Wake up, America! Wake up, media! Wake up, Congress! The monsters who brought you this evil war and occupation are attempting to bind you to continue it indefinitely, to fix it so that no matter who takes over the administration they will be hamstrung by this odious, horrific deal. And, if you don't think it's odious and horrific, here's a brief exposition of its terms, as presently on the table.

Thursday, June 05, 2008

You know you've backed the right candidate

when he and his wife greet each other at their moment of triumph with a fist bump.

Wednesday, June 04, 2008

Spineless Anglos

Ya know, when I watched Lawrence of Arabia for the tenth time, it finally occured to me: The Arabs are finer folk than we occupiers, at least they are finer when it comes to their reaction to invasion and occupation of their lands.

Well, it turns out that eighty years after Lawrence, they're still a grander folk than we. They, unlike placid Americians, demand that our occupation cease, while we do nothing to end it.

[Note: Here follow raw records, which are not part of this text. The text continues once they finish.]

Lemma queue_last_cases b Q s lv :
  queues_ok b Q -> 0 <= lv < _level_count b ->
  (Q s lv = [] /\ tail (levels b s).[lv] = kInvalid /\ head (levels b s).[lv] = kInvalid) \/
  (Q s lv <> [] /\ tail (levels b s).[lv] = last_or kInvalid (Q s lv) /\
   tail (levels b s).[lv] <> kInvalid /\ tail (levels b s).[lv] ∈ Q s lv /\
   head (levels b s).[lv] = first_or kInvalid (Q s lv) /\ head (levels b s).[lv] ∈ Q s lv /\
   head (levels b s).[lv] <> kInvalid).
Proof.
  intros Hok Hlv. destruct (q_level _ _ Hok s lv Hlv) as [Hh Ht _ _]. rewrite Hh, Ht.
  destruct (decide (Q s lv = [])) as [->|Hne]; [by left|right].
  pose proof (first_or_elem kInvalid _ Hne). pose proof (last_or_elem kInvalid _ Hne).
  split_and!; auto; by apply (queues_ok_valid b Q s lv).
Qed.

Definition push (Q : Side -> Z -> list Z) (s : Side) (lv i : Z) : Side -> Z -> list Z :=
  fun s' lv' => if decide ((s', lv') = (s, lv)) then Q s lv ++ [i] else Q s' lv'.

Lemma push_eq Q s lv i : push Q s lv i s lv = Q s lv ++ [i].
Proof. unfold push. by rewrite decide_True. Qed.

Lemma push_ne Q s lv i s' lv' : (s', lv') <> (s, lv) -> push Q s lv i s' lv' = Q s' lv'.
Proof. intros. unfold push. by rewrite decide_False. Qed.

What's the appropriate adage?

The Pentagon's answer to keeping watch on the conduct of private companies that are performing military and quasi-military work in Iraq is to outsource the monitoring of those companies to a private company.

Is this a lunatics/asylum circumstance, or a fox/henhouse situation, or what, exactly?

Monday, June 02, 2008

We have met the enemy and he is us

In yesterday's 60-Minutes segment about the Army's new toy--a ray gun that strikes and momentarily disables humans from hundreds of yards away with an extreme blast of heat--the device was tested on "protesters." And, boys and girls, guess what the signs held by some of these protesters read. Yup, you guessed it: "Peace Not War."

Fair game, don't you think?

The trouble with growing older

is that I probably won't be around to learn definitively whether future historians--those who after all these years have finally concluded that the Bay of Tonkin Resolution that dragged the US into war with North Vietnam was based on falsified information--will establish as truth the fact that the Bush administration misled the American people into invading Iraq. As the list of those who so contend grows--the latest being Scott McClellan--I'm hopeful the truth will emerge sooner rather than later, especially when world leaders, like Australia's new PM, appear to adopt that position.

I won't be satisfied with a "he-said, she-said" stalemate; I want a firmly established line. Trouble is, that usually takes at least a generation to materialize, and I don't have the time.